Samples from individuals with inflammatory bowel disease, Kawasaki disease, or dental cavities frequently contained antibiotics, consistent with the standard treatments for these conditions. Skin swabs from people with psoriasis were often abundant in antifungal compounds, reflecting typical antifungal therapies for skin lesions.

The research team further tested the library on samples from nearly 2,000 participants in the American Gut Project, which examines gut microbiome diversity across the United States, Europe, and Australia. This analysis identified 75 unique drugs, representing the most commonly prescribed drug classes and medications in these regions.

The co-first author Kine Eide Kvitne, a postdoctoral researcher in the lab of co-author Shirley Tsunoda, Pharm.D., professor of clinical pharmacy and associate dean for pharmacy education at the Skaggs School of Pharmacy and Pharmaceutical Sciences indicated that they anticipated that these drugs would appear most frequently, and that’s exactly what they observed, which verified that the library functions as intended.

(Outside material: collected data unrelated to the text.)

(* ===== verification/Pod.v ===== *)
(** * Plain-old-data layouts and account deserialization

    [bytemuck/src/types.rs] ([PodU16], [PodU64], [PodBool]: little-endian
    byte arrays) and [bytemuck/src/lib.rs] ([AccountDeserialize]).  A
    [#[repr(C)]] struct of byte-aligned fields is the concatenation of its
    fields, so layouts are built from a codec per field type with [pod_pair]
    and [pod_iso]; the laws of [LawfulPod] are the two round trips. *)

From stdpp Require Import base numbers list.
From Stdlib Require Import Lia.
From S2P Require Import Prelude Errors.
Local Open Scope Z_scope.

(** A byte is a [Z] in range, a byte string a list of them. *)
Definition is_byte (b : Z) : Prop := 0 <= b < 256.
Definition bytes_wf (bs : list Z) : Prop := Forall is_byte bs.

(** ** Little-endian integers ([to_le_bytes], [from_le_bytes]) *)

Fixpoint to_le_bytes (n : nat) (z : Z) : list Z :=
  match n with
  | O => []
  | S n => z mod 256 :: to_le_bytes n (z / 256)
  end.

Fixpoint from_le_bytes (bs : list Z) : Z :=
  match bs with
  | [] => 0
  | b :: bs => b + 256 * from_le_bytes bs
  end.

(** ** Codecs *)

Record codec (A : Type) := Codec {
  pod_size : nat;
  pod_wf : A -> Prop;
  to_bytes : A -> list Z;
  of_bytes : list Z -> A;
}.
Arguments Codec {A} _ _ _ _.
Arguments pod_size {A} _.
Arguments pod_wf {A} _ _.
Arguments to_bytes {A} _ _.
Arguments of_bytes {A} _ _.

(** An integer of [n] bytes whose range is [P]: [u8] and the [Pod*]
    integers. *)
Definition pod_uint (n : nat) (P : Z -> Prop) : codec Z :=
  Codec n P (to_le_bytes n) from_le_bytes.
Definition pod_u8 : codec Z := pod_uint 1 is_u8.
Definition PodU16 : codec Z := pod_uint 2 is_u16.
Definition PodU64 : codec Z := pod_uint 8 is_u64.
(** A 32-byte key, as the integer its bytes denote. *)
Definition is_pubkey (z : Z) : Prop := 0 <= z < 2 ^ 256.
Definition pod_pubkey : codec Z := pod_uint 32 is_pubkey.

(** [[u8; n]]. *)
Definition pod_array (n : nat) : codec (list Z) :=
  Codec n (fun bs => length bs = n /\ bytes_wf bs) id id.

Definition pod_pair {A B} (c1 : codec A) (c2 : codec B) : codec (A * B) :=
  Codec (pod_size c1 + pod_size c2)
    (fun p => pod_wf c1 p.1 /\ pod_wf c2 p.2)
    (fun p => to_bytes c1 p.1 ++ to_bytes c2 p.2)
    (fun bs => (of_bytes c1 (take (pod_size c1) bs), of_bytes c2 (drop (pod_size c1) bs))).

(** A struct from the tuple of its fields. *)
Definition pod_iso {A B} (f : A -> B) (g : B -> A) (c : codec A) : codec B :=
  Codec (pod_size c) (fun b => pod_wf c (g b)) (fun b => to_bytes c (g b))
    (fun bs => f (of_bytes c bs)).

(** [PodBool]: any byte is accepted, zero is [false]; the wrapped byte is kept. *)
Definition PodBool : codec Z := pod_u8.
Definition from_bool (b : bool) : Z := if b then 1 else 0.
Definition bool_from (b : Z) : bool := negb (b =? 0).

(** ** Account deserialization *)

Class AccountDeserialize (A : Type) := {
  acc_codec : codec A;
  DISCRIMINATOR : Z;
}.

(** [bytemuck::try_from_bytes] of a byte-aligned type: only the size is
    checked. *)
Definition try_from_bytes {A} (c : codec A) (bs : list Z) : option A :=
  if Nat.eqb (length bs) (pod_size c) then Some (of_bytes c bs) else None.

(** The message of a discriminator mismatch evaluates [data.first().unwrap()],
    which panics on empty data; [&data[8..]] panics on data shorter than the
    header. *)
Definition try_from_slice_unchecked (A : Type) `{!AccountDeserialize A}
    (data : list Z) : result Fault A :=
  match data with
  | [] => Err Panic
  | b :: _ =>
      if negb (b =? DISCRIMINATOR) then Err (ProgErr ProgramError.InvalidAccountData)
      else if Nat.ltb (length data) 8 then Err Panic
      else into (ok_or (try_from_bytes acc_codec (drop 8 data)) ProgramError.InvalidAccountData)
  end.

(** Writing through the reference that [try_from_slice_unchecked_mut]
    returns: the header is kept, the struct's bytes are replaced. *)
Definition write_back {A} `{!AccountDeserialize A} (data : list Z) (a : A) : list Z :=
  take 8 data ++ to_bytes acc_codec a.

(** ** Laws *)

Class LawfulPod {A} (c : codec A) := {
  to_bytes_length a : length (to_bytes c a) = pod_size c \/ ~ pod_wf c a;
  to_bytes_wf a : pod_wf c a -> bytes_wf (to_bytes c a);
  of_to_bytes a : pod_wf c a -> of_bytes c (to_bytes c a) = a;
  to_of_bytes bs : length bs = pod_size c -> bytes_wf bs -> to_bytes c (of_bytes c bs) = bs;
  of_bytes_wf bs : length bs = pod_size c -> bytes_wf bs -> pod_wf c (of_bytes c bs);
}.

Lemma to_bytes_len {A} (c : codec A) `{!LawfulPod c} a :
  pod_wf c a -> length (to_bytes c a) = pod_size c.
Proof. intros Hwf. destruct (to_bytes_length a); [done|contradiction]. Qed.

Lemma bytes_wf_app bs1 bs2 : bytes_wf (bs1 ++ bs2) <-> bytes_wf bs1 /\ bytes_wf bs2.
Proof. apply Forall_app. Qed.
Lemma bytes_wf_take n bs : bytes_wf bs -> bytes_wf (take n bs).
Proof. apply Forall_take. Qed.
Lemma bytes_wf_drop n bs : bytes_wf bs -> bytes_wf (drop n bs).
Proof. apply Forall_drop. Qed.
#[export] Hint Resolve bytes_wf_take bytes_wf_drop : rust.

Lemma to_le_bytes_length n z : length (to_le_bytes n z) = n.
Proof. revert z; induction n; intros; simpl; auto. Qed.

Lemma to_le_bytes_wf n z : bytes_wf (to_le_bytes n z).
Proof.
  revert z; induction n as [|n IH]; intros z; simpl; [constructor|].
  constructor; [|apply IH]. unfold is_byte. apply Z.mod_pos_bound; lia.
Qed.

Lemma pow256_S n : 256 ^ Z.of_nat (S n) = 256 * 256 ^ Z.of_nat n.
Proof. rewrite Nat2Z.inj_succ, Z.pow_succ_r by lia. done. Qed.

Lemma from_to_le_bytes n z : 0 <= z < 256 ^ Z.of_nat n -> from_le_bytes (to_le_bytes n z) = z.
Proof.
  revert z; induction n as [|n IH]; intros z Hz; [simpl in *; lia|].
  rewrite pow256_S in Hz. simpl. rewrite IH.
  - pose proof (Z.div_mod z 256 ltac:(lia)). lia.
  - split; [apply Z.div_pos; lia|]. apply Z.div_lt_upper_bound; lia.
Qed.

Lemma from_le_bytes_bound bs : bytes_wf bs -> 0 <= from_le_bytes bs < 256 ^ Z.of_nat (length bs).
Proof.
  induction 1 as [|b bs Hb _ IH]; [simpl; lia|].
  cbn [length]. rewrite pow256_S. simpl from_le_bytes. unfold is_byte in Hb. lia.
Qed.

Lemma to_from_le_bytes bs : bytes_wf bs -> to_le_bytes (length bs) (from_le_bytes bs) = bs.
Proof.
  induction 1 as [|b bs Hb _ IH]; [done|]. unfold is_byte in Hb.
  cbn [length to_le_bytes from_le_bytes].
  replace ((b + 256 * from_le_bytes bs) mod 256) with b
    by (rewrite Z.mul_comm, Z.mod_add, Z.mod_small by lia; done).
  replace ((b + 256 * from_le_bytes bs) / 256) with (from_le_bytes bs)
    by (rewrite Z.mul_comm, Z.div_add, Z.div_small by lia; done).
  by rewrite IH.
Qed.

Lemma pod_uint_lawful n P :
  (forall z, P z <-> 0 <= z < 256 ^ Z.of_nat n) -> LawfulPod (pod_uint n P).
Proof.
  intros HP. split; simpl.
  - intros; left; apply to_le_bytes_length.
  - intros; apply to_le_bytes_wf.
  - intros a Ha; apply from_to_le_bytes, HP, Ha.
  - intros bs <- Hbs; by apply to_from_le_bytes.
  - intros bs <- Hbs; apply HP; by apply from_le_bytes_bound.
Qed.
Ltac solve_uint :=
  apply pod_uint_lawful; intros z;
  match goal with |- context [256 ^ ?e] =>
    let v := eval vm_compute in (256 ^ e) in change (256 ^ e) with v end;
  unfold is_u8, is_u16, is_u64, is_pubkey;
  try (let v := eval vm_compute in (2 ^ 256) in change (2 ^ 256) with v); lia.
#[export] Instance pod_u8_lawful : LawfulPod pod_u8.
Proof. solve_uint. Qed.
#[export] Instance PodBool_lawful : LawfulPod PodBool.
Proof. solve_uint. Qed.
#[export] Instance PodU16_lawful : LawfulPod PodU16.
Proof. solve_uint. Qed.
#[export] Instance PodU64_lawful : LawfulPod PodU64.
Proof. solve_uint. Qed.
#[export] Instance pod_pubkey_lawful : LawfulPod pod_pubkey.
Proof. solve_uint. Qed.

#[export] Instance pod_array_lawful n : LawfulPod (pod_array n).
Proof.
  split; simpl; try done; [|naive_solver].
  intros a. destruct (decide (length a = n)); [left; done|right; naive_solver].
Qed.

#[export] Instance pod_pair_lawful {A B} (c1 : codec A) (c2 : codec B) :
  LawfulPod c1 -> LawfulPod c2 -> LawfulPod (pod_pair c1 c2).
Proof.
  intros L1 L2. split; simpl.
  - intros [a b]; simpl. rewrite length_app.
    destruct (to_bytes_length (c := c1) a) as [->|?]; [|right; naive_solver].
    destruct (to_bytes_length (c := c2) b) as [->|?]; [by left|right; naive_solver].
  - intros [a b] [Ha Hb]; simpl in *. apply bytes_wf_app; split; by apply to_bytes_wf.
  - intros [a b] [Ha Hb]; simpl in *.
    rewrite take_app_length', drop_app_length' by (by rewrite to_bytes_len).
    by rewrite !of_to_bytes.
  - intros bs Hlen Hbs.
    rewrite !to_of_bytes; auto with rust;
      [apply take_drop | rewrite length_drop; lia | rewrite length_take; lia].
  - intros bs Hlen Hbs. split; apply of_bytes_wf; auto with rust;
      [rewrite length_take; lia | rewrite length_drop; lia].
Qed.

Lemma pod_iso_lawful {A B} (f : A -> B) (g : B -> A) (c : codec A) :
  LawfulPod c -> (forall a, g (f a) = a) -> (forall b, f (g b) = b) ->
  LawfulPod (pod_iso f g c).
Proof.
  intros L Hgf Hfg. split; simpl.
  - intros b. apply to_bytes_length.
  - intros b. apply to_bytes_wf.
  - intros b Hb. by rewrite of_to_bytes.
  - intros bs ??. rewrite Hgf. by apply to_of_bytes.
  - intros bs ??. rewrite Hgf. by apply of_bytes_wf.
Qed.

(** The struct instances: tuples and records are definitionally inverse. *)
Ltac solve_lawful :=
  apply pod_iso_lawful;
  [ repeat (apply pod_pair_lawful || apply _)
  | intros; repeat match goal with p : prod _ _ |- _ => destruct p end; reflexivity
  | by intros [] ].

Section Deserialize.
Context {A : Type} `{!AccountDeserialize A} `{!LawfulPod (acc_codec (A := A))}.

Definition account_len : nat := 8 + pod_size (acc_codec (A := A)).

(** Deserialization succeeds exactly on data of the account's length whose
    first byte is the discriminator. *)
Lemma try_from_slice_unchecked_Ok data a :
  try_from_slice_unchecked A data = Ok a <->
  length data = account_len /\ head data = Some DISCRIMINATOR /\
  a = of_bytes acc_codec (drop 8 data).
Proof.
  unfold try_from_slice_unchecked, account_len, try_from_bytes.
  destruct data as [|b bs]; [simpl; naive_solver|].
  destruct (Z.eqb_spec b DISCRIMINATOR) as [->|Hb]; simpl negb; cbv iota;
    [|simpl; naive_solver].
  destruct (Nat.ltb_spec (length (DISCRIMINATOR :: bs)) 8) as [Hlt|Hge].
  { split; [done|]. intros (Hl & _). lia. }
  rewrite into_Ok, ok_or_Ok.
  destruct (Nat.eqb_spec (length (drop 8 (DISCRIMINATOR :: bs))) (pod_size acc_codec)) as [He|He];
    rewrite length_drop in He.
  - split; [intros [= <-]; split; [lia|done] | intros (_ & _ & ->); done].
  - split; [done|]. intros (Hl & _). lia.
Qed.

Lemma write_back_length data a :
  pod_wf acc_codec a -> length data = account_len -> length (write_back data a) = account_len.
Proof.
  unfold write_back, account_len. intros Ha Hl.
  rewrite length_app, length_take, to_bytes_len by done. lia.
Qed.

(** What is written through the mutable reference is what the next
    deserialization reads. *)
Lemma try_from_write_back data a a' :
  pod_wf acc_codec a' -> try_from_slice_unchecked A data = Ok a ->
  try_from_slice_unchecked A (write_back data a') = Ok a'.
Proof.
  intros Hwf (Hl & Hh & _)%try_from_slice_unchecked_Ok.
  apply try_from_slice_unchecked_Ok. rewrite write_back_length by done.
  assert (length (take 8 data) = 8%nat) as Ht
    by (rewrite length_take; unfold account_len in Hl; lia).
  unfold write_back. split_and!; [done| |].
  - destruct data as [|b bs]; [done|]. done.
  - rewrite drop_app_length' by done. by rewrite of_to_bytes.
Qed.

(** A write that changes nothing leaves the bytes as they were. *)
Lemma write_back_id data a :
  bytes_wf data -> try_from_slice_unchecked A data = Ok a -> write_back data a = data.
Proof.
  intros Hb (Hl & _ & ->)%try_from_slice_unchecked_Ok. unfold write_back.
  rewrite to_of_bytes; [apply take_drop| |by apply bytes_wf_drop].
  rewrite length_drop. unfold account_len in Hl. lia.
Qed.

Lemma try_from_slice_wf data a :
  bytes_wf data -> try_from_slice_unchecked A data = Ok a -> pod_wf acc_codec a.
Proof.
  intros Hb (Hl & _ & ->)%try_from_slice_unchecked_Ok.
  apply of_bytes_wf; [|by apply bytes_wf_drop].
  rewrite length_drop. unfold account_len in Hl. lia.
Qed.
End Deserialize.
Arguments account_len A {_}.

The study also found that participants from the USA had a higher level of detectable drugs per person when contrasted with European or Australian individuals. On top of that, pain medications were more frequently seen in females, while erectile-dysfunction drugs were mainly seen in males.

 

In samples from a clinical study involving people with human immunodeficiency virus (HIV), the library identified not only antiviral medications but also cardiovascular and psychiatric drugs, reflecting the elevated rates of heart disease and depression commonly seen in individuals living with HIV. This enabled the researchers to classify participants according to the medications they were actually taking. Additionally, they found that certain HIV treatments were linked to specific alterations in gut-derived molecules, highlighting how drug exposure can influence and reshape the microbiome.